I have started this blog as a way to motivate myself to paint, photograph and draw more often. I get stuck in these horribly obsessive cycles where I only think and do one thing and that one thing right now is coffee.
The other night I had this dream, and I forget what the symbols were, but essentially it was art vs. job and the job was winning. I woke up upset and in a sweat. No good. So I decided to take action. Whenever I have these dreams, whenever I start working too hard, the art comes and tugs at me either gently of bites my ankles to get moving. Art usually makes me a bit more sane, so I am going to try and make more art.
I have been drawing since I was 4 years old. Not many people know this about me. I almost finished my undergraduate degree in art. Full ride. Just didn’t feel it, so instead I chose sociology. I wanted to learn about people, and systems of power and oppression and to get a better idea why I was who I was and where I fit it. The fucked up part about this is that I have ended up in a career where sociology comes in a lot. A whole lot.
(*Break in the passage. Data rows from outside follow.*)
(** C21: Frames are written in the order in which the sessions began to transmit them, each
    once and as it was then: the queue holds views of the sessions' buffers, and the
    buffers are left alone until their frames are written.  Over any run in which the
    connection stays up, the frames that waited before and those that sessions began to
    transmit are those given to the socket and those that wait afterwards, byte for byte;
    and the frame that is being written is still what the write was given.  This needs that
    no session is taken off the channel while one of its frames is in the queue (runs that
    are [timely]); without that a frame can be lost ([disabling_loses_a_frame]). *)
Theorem frames_written_in_order close rx ls es h es' h' :
  new_handler rx ls -> io_runs true (IOHandler.init close rx ls) es h -> is_Some (channel h) -> io_runs true h es' h' ->
  exists o, io_calls h' = io_calls h ++ o /\
    (ChannelShutdown ∉ o -> is_Some (channel h') /\ waiting h ++ map Some (requests o) = map Some (writes o) ++ waiting h') /\
    (forall c t q, channel h' = Some c -> writing c = true -> txQueue h' = t :: q -> list.last (writes (io_calls h')) = shown h' t).
Proof.
  intros Hnew Hruns Hs Hruns'. destruct (io_runs_ok _ _ _ _ Hruns (new_handler_ok true close rx ls Hnew)) as [Hok (o1 & _ & H1)].
  destruct (io_runs_ok _ _ _ _ Hruns' Hok) as [_ (o & Hi & H2)]. exists o. split; [done|]. destruct (H1 eq_refl) as [W1 _], (H2 eq_refl) as [W2 O2].
  split; [by apply O2|]. by apply W2, W1.
Qed.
I work in coffee. Most of the people in power are white, the producers of the coffee varying shades of brown. Interesting power play and dynamic and don’t think I don’t connect those dots every single day.
anyway, see, trying to talk about art and I come back around to coffee.
I bought a moleskine sketchbook yesterday. small enough to keep in by bag. I have many pens. I plan on having this sketchbook with me at all times now. If I see something interesting, I am going to draw it.
I need to do this for myself. To keep me sane. To keep me grounded.
Also, making art the seriously fun. I love it. So why the fuck not?